Risk and Outdoor Play: Listening and Responding to International Voices

Authors: Tonia Gray, Marion Sturges and Jaydene Barnes (2025)
This book is the first of two volumes that provide an international snapshot of the contemporary state of outdoor risky play. Utilising a range of voices, it brings together perspectives from the United States of America, Australia, England, New Zealand, Singapore, Slovenia, Ireland, Finland, Turkey, Italy, Canada, and South Africa, to explore issues such as the enablers and opportunities afforded by risky outdoor play. With diminished opportunities for children to engage in free play in the great outdoors and connect with nature, there has never been a more important time to examine this topic in greater detail. By unifying voices from across the globe, this book seeks to empower each child’s right to learn and develop naturally in risky outdoor play.

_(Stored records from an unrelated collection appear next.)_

(** What a write leaves on the bus and in the bank: the bytes in order, in full
    packets, with at least the last byte still in the bank. *)
Lemma write_all_bank size s bs : bs <> [] -> ep_bank (write_all size s bs) <> [].
Proof.
  intros H. destruct bs as [|x bs _] using rev_ind; [done|]. unfold write_all. rewrite foldl_app.
  cbn [foldl]. unfold put_byte at 1. destruct (_ <? _)%nat; cbn [ep_bank put]; by intros [_ ?]%app_nil.
Qed.

Lemma write_all_spec size s bs : (0 < size)%nat -> (length (ep_bank s) <= size)%nat ->
  exists ps b, write_all size s bs = mkEP b (ep_sent s ++ ps) (ep_queue s) (ep_stalled s) /\
    concat ps ++ b = ep_bank s ++ bs /\ Forall (fun p => length p = size) ps /\
    (length b <= size)%nat.
Proof.
  intros Hs. revert s; induction bs as [|x bs IH]; intros s Hb.
  { exists [], (ep_bank s). rewrite !app_nil_r. destruct s. repeat split; done. }
  cbn [write_all foldl]. change (foldl (put_byte size)) with (write_all size). unfold put_byte.
  destruct (_ <? _)%nat eqn:E; [apply Nat.ltb_lt in E|apply Nat.ltb_ge in E].
  - destruct (IH (put x s)) as (ps & b & -> & Hc & Hf & Hl); [cbn; rewrite length_app; cbn; lia|].
    exists ps, b. cbn in *. by rewrite Hc, <- app_assoc.
  - destruct (IH (put x (commit s))) as (ps & b & -> & Hc & Hf & Hl); [cbn; lia|].
    exists (ep_bank s :: ps), b. cbn in *. rewrite <- !app_assoc, Hc. repeat split; [|done].
    constructor; [lia|done].
Qed.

A Critical History of Health, Sport and Physical Education: The three-legged curriculum in Australia

Authors: Michelle Gorzaneli and Jorge Knijnik (2025)
This book fills a gap in literature by generating a combined history of Physical Education (PE), School Sport (SS) and Health Education (HE) in New South Wales (NSW) public schools from 1880 to 2024. It includes broad discussions on how political issues such as the World Wars influenced (i) the PE curriculum, which was used as a medium to prepare a ‘fit’ army, (ii) the school sport system, which acted as an expression of national strength via showcasing sporting prowess on the international stages of the Olympic Games, and (iii) the health education curriculum, which addressed infectious diseases resulting from poor hygiene associated with poverty. The book also adopts a socio-cultural perspective to the constructs of PE, SS, and HE curricula and highlights significant local, national, and international historical events and issues as factors driving curriculum developments and paradigm shifts in these subjects in the NSW public education and beyond. It brings new and engendering socio-historical findings to the discipline fields of PE, SS, and HE, combined with an innovative methodology in critical historiographical studies.

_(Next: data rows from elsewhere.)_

(** Releasing a packet that has been read. *)
Lemma release_dev st w : Z.of_nat (length (hd [] (ep_queue (st eout)))) < 65536 -> dev eout st w ->
  wp true (n ← Endpoint_BytesInEndpoint; when (n =? 0) Endpoint_ClearOUT)
    (fun _ => dev eout (<[eout := with_queue (match ep_queue (st eout) with [] :: ps => ps | q => q end)
                                   (st eout)]> st)) w.
Proof.
  intros Hc H. destruct op_eout as (He & Hout).
  apply wp_bind. dev_step BytesInEndpoint_dev H. intros n w1 [-> H1]. rewrite Hout. unfold ep_count.
  rewrite u16_small by (unfold is_u16; lia). destruct (ep_queue (st eout)) as [|[|b p] ps] eqn:Eq; cbn.
  - dev_step ClearOUT_dev H1. intros [] w2 H2. by rewrite Eq in H2.
  - dev_step ClearOUT_dev H1. intros [] w2 H2. by rewrite Eq in H2.
  - apply wp_ret. eapply dev_ext; [|exact H1]. dev_eq; [|done]. rewrite <- Eq. by destruct (st eout).
Qed.

Lemma ReceiveByte_dev e st w : countable (ep_queue (st eout)) -> dev e st w ->
  wp true (port_ReceiveByte (online pt) (select_out pt)) (fun r w' =>
    r = default (-1) (rx_step (ep_queue (st eout))).1 /\
    (forall b, (rx_step (ep_queue (st eout))).1 = Some b -> 0 <= b) /\
    dev eout (<[eout := with_queue (rx_step (ep_queue (st eout))).2 (st eout)]> st) w') w.
Proof.
  intros Hc H. destruct op_eout as (He & Hout).
  apply (online_out pt ein eout w0) with (e := e) (st := st); [done|]. intros w1 H1.
  apply wp_bind. dev_step IsOUTReceived_dev H1. intros r w2 [-> H2]. cbn [ep_ready].
  destruct (ep_queue (st eout)) as [|p ps] eqn:Eq.
  { apply wp_ret. split_and!; try done. eapply dev_ext; [|exact H2]. cbn. rewrite <- Eq. dev_eq; [|done].
    by destruct (st eout). }
  assert (Z.of_nat (length p) < 65536) as Hp by (by inversion Hc).
  apply wp_bind. dev_step BytesInEndpoint_dev H2. intros n w3 [-> H3]. rewrite Hout. unfold ep_count.
  rewrite Eq. cbn [hd]. rewrite u16_small by (unfold is_u16; lia). apply wp_bind.
  destruct p as [|b p]; cbn [length Z.eqb negb].
  - apply wp_ret, wp_assoc, wp_bind. eapply wp_mono; [apply release_dev; [by rewrite Eq|exact H3]|].
    intros [] w4 H4. apply wp_ret. rewrite Eq in H4. done.
  - dev_step Read_8_dev H3. intros v w4 [-> H4]. apply wp_assoc, wp_bind.
    assert (0 <= b) as Hb0.
    { destruct H3 as (_ & Hs & Hst). rewrite <- Hst in Eq.
      rewrite <- (dh_data _ eout b p ps Hs ltac:(lia) Hout Eq). apply u8_range. }
    eapply wp_mono; [eapply release_dev; [|exact H4]; rewrite fn_lookup_insert; cbn in *; lia|].
    intros [] w5 H5. apply wp_ret. rewrite fn_lookup_insert in H5. cbn [ep_queue with_queue] in H5.
    split_and!; [by destruct p| |].
    + intros b' Hb'. assert (b' = b) as -> by (destruct p; by injection Hb'). done.
    + eapply dev_ext; [|exact H5]. destruct p; dev_eq; done.
Qed.
Lemma get_ctl fuel uninit s w : (0 < fuel)%nat -> pending w -> acked w ->
  asks w CLASS_IN (get_request s) (InterfaceNumber (Config (info w))) ->
  is_u8 (reported s (info w)) ->
  wp true (HID_Device_ProcessControlRequest fuel uninit) (fun _ => ctl [[reported s (info w)]] [] w) w.
Proof.
  intros Hf Hp Hk Ha Hu. eapply dispatch_setting; [done|done|]. intros w1 H1. destruct Ha as (Hb & _).
  destruct s; cbn [get_request Z.eqb Pos.eqb HID_REQ_GetIdle HID_REQ_GetProtocol when CLASS_IN].
  - by apply (answer_byte fuel (reported Idle)).
  - by apply (answer_byte fuel (reported Protocol)).
Qed.
End Settings.

(** The idle rate and the protocol a host sets are the ones it reads back: a
    SET_IDLE or SET_PROTOCOL request for the interface terminates with the empty
    status packet and no other change of the firmware's state than the setting, and
    any later GET_IDLE or GET_PROTOCOL, as long as the interface structure is the
    same, terminates having sent exactly one packet with the value that was set. *)
Theorem HID_setting_roundtrip {HW : Hardware} {RH : ReadyHost} {App} {EV : DeviceEvents App}
    {RQ : DeviceRequests App} {OB : Object App HIDInfo} {CB : HIDCallbacks App} fuel uninit s
    (w : World App) : (0 < fuel)%nat -> pending w ->
  asks w CLASS_OUT (set_request s) (InterfaceNumber (Config (info w))) ->
  is_u16 (wValue (USB_ControlRequest w)) ->
  exists ext, let w1 := upd_tr (fun t => ext ++ t)
      (upd_app (store_in (updated s (wValue (USB_ControlRequest w)))) w) in
    HID_Device_ProcessControlRequest fuel uninit w = Ret tt w1 /\
    packets (tr w1) = packets (tr w) ++ [(0, [])] /\
    forall w2, info w2 = info w1 -> pending w2 -> acked w2 ->
      asks w2 CLASS_IN (get_request s) (InterfaceNumber (Config (info w2))) ->
      exists ext', let w3 := upd_tr (fun t => ext' ++ t) w2 in
        HID_Device_ProcessControlRequest fuel uninit w2 = Ret tt w3 /\
        packets (tr w3) = packets (tr w2) ++ [(0, [carried s (wValue (USB_ControlRequest w))])].
Proof.
  intros Hf Hp Ha Hv. destruct (wp_total_run_unit _ _ _ (set_ctl fuel uninit s w Hf Hp Ha))
    as (w1 & Hrun & [ext ->] & _ & _ & Hpk & _).
  exists ext. split; [done|]. split; [done|]. intros w2 Hi Hp2 Hk2 Ha2.
  assert (reported s (info w2) = carried s (wValue (USB_ControlRequest w))) as Hr.
  { rewrite Hi. unfold info. cbn. rewrite load_store_in. by apply reported_updated. }
  destruct (wp_total_run_unit _ _ _ (get_ctl fuel uninit s w2 Hf Hp2 Hk2 Ha2
    ltac:(rewrite Hr; by apply carried_u8))) as (w3 & Hrun3 & [ext' ->] & _ & _ & Hpk3 & _).
  exists ext'. split; [done|]. by rewrite <- Hr.
Qed.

Critical Perspectives on the 2023 FIFA Women’s World Cup: Events, Issues, and Controversies

Authors: Adam Beissel, Julie E. Brice, Andrew Grainger, and Verity Postlethwaite (2025)

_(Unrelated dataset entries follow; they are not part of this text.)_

Lemma ms_host p : Forall is_u8 p -> DataHost (HW := ms_hw p) pair_in (fun _ => 16%nat) (ms_q p).
Proof. intros Hp. apply data_host. intros e. unfold ms_q. destruct (_ =? _); by repeat constructor. Qed.

Definition demo_disk (reset : bool) : MSInfo :=
  mkMSInfo (mkMSConfig 0 (mkEndpointTable 0x81 16 EP_TYPE_BULK 1) (mkEndpointTable 0x02 64 EP_TYPE_BULK 1) 1)
           (mkMSState (mkCBW 0 0 0 0 0 0 (replicate 16 0)) (mkCSW 0 0 0 0) reset).

(** An application that answers every command with one byte. *)
Definition no_residue (c : MS_CommandBlockWrapper_t) : MS_CommandBlockWrapper_t :=
  mkCBW (Signature c) (Tag c) 0 (Flags c) (LUN c) (SCSICommandLength c) (SCSICommandData c).
Definition demo_scsi (HW : Hardware) : MSCallbacks MSInfo :=
  {| CALLBACK_MS_Device_SCSICommandReceived :=
       Endpoint_Write_8 0x42;; Endpoint_ClearIN;; assign (set_CommandBlock no_residue);; mret true |}.

(** INQUIRY for one byte of data. *)
Definition demo_cbw : list Z :=
  [0x55; 0x53; 0x42; 0x43; 1; 2; 3; 4; 1; 0; 0; 0; 0x80; 0; 6; 0x12; 0; 0; 0; 1; 0] ++ replicate 10 0.
Definition demo_command : MS_CommandBlockWrapper_t := command demo_cbw (mkCBW 0 0 0 0 0 0 (replicate 16 0)).

Lemma demo_cbw_u8 : Forall is_u8 demo_cbw.
Proof. repeat constructor; lia. Qed.

Definition demo_answer (ok : bool) (i2 : MSInfo) (st : Z -> EPState) : Prop :=
  ok = true /\ i2 = set_CommandBlock (fun _ => no_residue demo_command) (demo_disk false) /\
  st 1 = mkEP [] [[0x42]] [] false /\ st 2 = mkEP [] [] [] false.

Lemma demo_scsi_answers :
  scsi_answers (CB := demo_scsi (ms_hw demo_cbw)) (is_in := pair_in) (q0 := ms_q demo_cbw)
    (selected_world (demo_disk false) 0) 1 2 demo_command
    (<[2 := with_queue [] (ep_state pair_in (ms_q demo_cbw) 2 [Wr UENUM 0])]>
       (fun x => ep_state pair_in (ms_q demo_cbw) x [Wr UENUM 0])) demo_answer.
Proof.
  intros w1 H. change (if tst _ _ then 1 else 2) with 1 in H. unfold CALLBACK_MS_Device_SCSICommandReceived, demo_scsi.
  apply wp_bind. dev_step Write_8_dev H. intros [] w2 H2.
  apply wp_bind. dev_step ClearIN_dev H2. intros [] w3 H3. apply wp_bind, wp_modify, wp_ret.
  apply (dev_upd_app (store_in (set_CommandBlock no_residue))) in H3.
  eexists _, 1, _. split; [exact H3|]. by split_and!.
Qed.

Lemma MS_command_answered_witness :
  let w := selected_world (demo_disk false) 0 in
  exists w' ok a2 st2, MS_Device_USBTask (HW := ms_hw demo_cbw) (EV := no_events _) (RQ := no_requests _)
      (CB := demo_scsi (ms_hw demo_cbw)) 50 w = Ret tt w' /\ demo_answer ok a2 st2 /\
    let csw := mkCSW MS_CSW_SIGNATURE (Tag demo_command) (DataTransferLength (CommandBlock (State (load (S := MSInfo) a2))))
                 (if ok then MS_SCSI_COMMAND_Pass else MS_SCSI_COMMAND_Fail) in
    app w' = store (set_CommandStatus csw (load a2)) a2 /\
    ep_state pair_in (ms_q demo_cbw) 1 (tr w')
      = mkEP [] (ep_sent (st2 1) ++ [enc_status csw]) (ep_queue (st2 1)) false /\
    forall x, x <> 1 -> ep_state pair_in (ms_q demo_cbw) x (tr w') = st2 x.
Proof.
  apply (MS_command_answered (DH := ms_host demo_cbw demo_cbw_u8) (EV := no_events _) (RQ := no_requests _)
    (CB := demo_scsi (ms_hw demo_cbw)) 50 1 2 demo_cbw [] (selected_world (demo_disk false) 0) demo_answer).
  - repeat split; cbn; lia.
  - done.
  - done.
  - exact demo_cbw_u8.
  - done.
  - cbn. lia.
  - exact demo_scsi_answers.
  - intros ok i2 st2 (-> & -> & E1 & E2). unfold settled. rewrite E1, E2. by repeat split.
Defined.

(** The same packet with a signature that is not the one of a command block. *)
Definition bad_cbw : list Z := 0x54 :: tail demo_cbw.

Lemma MS_invalid_command_witness :
  let w := selected_world (demo_disk true) 0 in
  let st x := ep_state pair_in (ms_q bad_cbw) x (tr w) in
  exists w', MS_Device_USBTask (HW := ms_hw bad_cbw) (EV := no_events _) (RQ := no_requests _)
      (CB := demo_scsi (ms_hw bad_cbw)) 50 w = Ret tt w' /\
    info w' = set_IsMassStoreReset false (set_CommandBlock (header bad_cbw) (demo_disk true)) /\
    ep_state pair_in (ms_q bad_cbw) 1 (tr w') = mkEP [] (ep_sent (st 1)) (tail (ep_queue (st 1))) false /\
    ep_state pair_in (ms_q bad_cbw) 2 (tr w') = mkEP [] (ep_sent (st 2)) [] false /\
    forall x, x <> 1 -> x <> 2 -> ep_state pair_in (ms_q bad_cbw) x (tr w') = st x.
Proof.
  assert (Forall is_u8 bad_cbw) as Hu by (repeat constructor; lia).
  refine (MS_invalid_command (DH := ms_host bad_cbw Hu) (EV := no_events _) (RQ := no_requests _)
    (CB := demo_scsi (ms_hw bad_cbw)) 50 1 2 bad_cbw [] (selected_world (demo_disk true) 0) _ _ _ _ _).
  - repeat split; cbn; lia.
  - done.
  - cbn. lia.
  - done.
  - cbn. lia.
Defined.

Andrew Grainger co-edits a major academic volume analysing the 2023 FIFA Women’s World Cup, co-hosted by Aotearoa New Zealand and Australia. This landmark event marked a turning point for women’s sport in terms of global visibility, audience reach, and cultural impact. The book addresses not only the success of the tournament but also the political and social controversies that followed, highlighting its significance beyond football.

With contributions from international scholars, the book explores key themes such as media representation, gender inequality, Indigeneity, fandom, tourism, and the organisational politics of global sport federations. It sheds light on the ongoing challenges facing women’s football, including... read more

Shores, Surfaces and Depths: Oceanic Cultures of Tourism and Leisure

Authors: Felicity Picken and Emma Waterton (2024)

Felicity Picken co-edits this book examining the oceanic presence in life on Earth, and the ways that we engage with the oceanic worlds for play, pleasure, adventure, and the pursuit of leisure and escape through tourism and travel.

The oceanic ‘turn’ across the social sciences and humanities has produced a still proliferating opus of work that seeks to discover and emphasize oceanic presence in life on Earth. This literal and figurative ‘unearthing’ of blue spaces has encouraged scholars to gaze beyond the lands that have supported much of our experience and knowledge towards the gathering up of a more holistic appreciation of blue planetary life. This widening of scholarly attention – from ‘land’ to ‘sea’ – is occurring simultaneously across a range of disciplines and fields, including history, archaeology, anthropology, comparative literature, public policy, cultural studies, and geography. With an explicit focus on 'leisure' and 'tourism', this edited collection follows a growing appreciation that it is our seemingly inconsequential encounters – at play, for pleasure, and on holidays – that are increasingly present and influential in our oceanic relations.

This volume will be of value to scholars and students interested in social and cultural history and environmental history and humanities.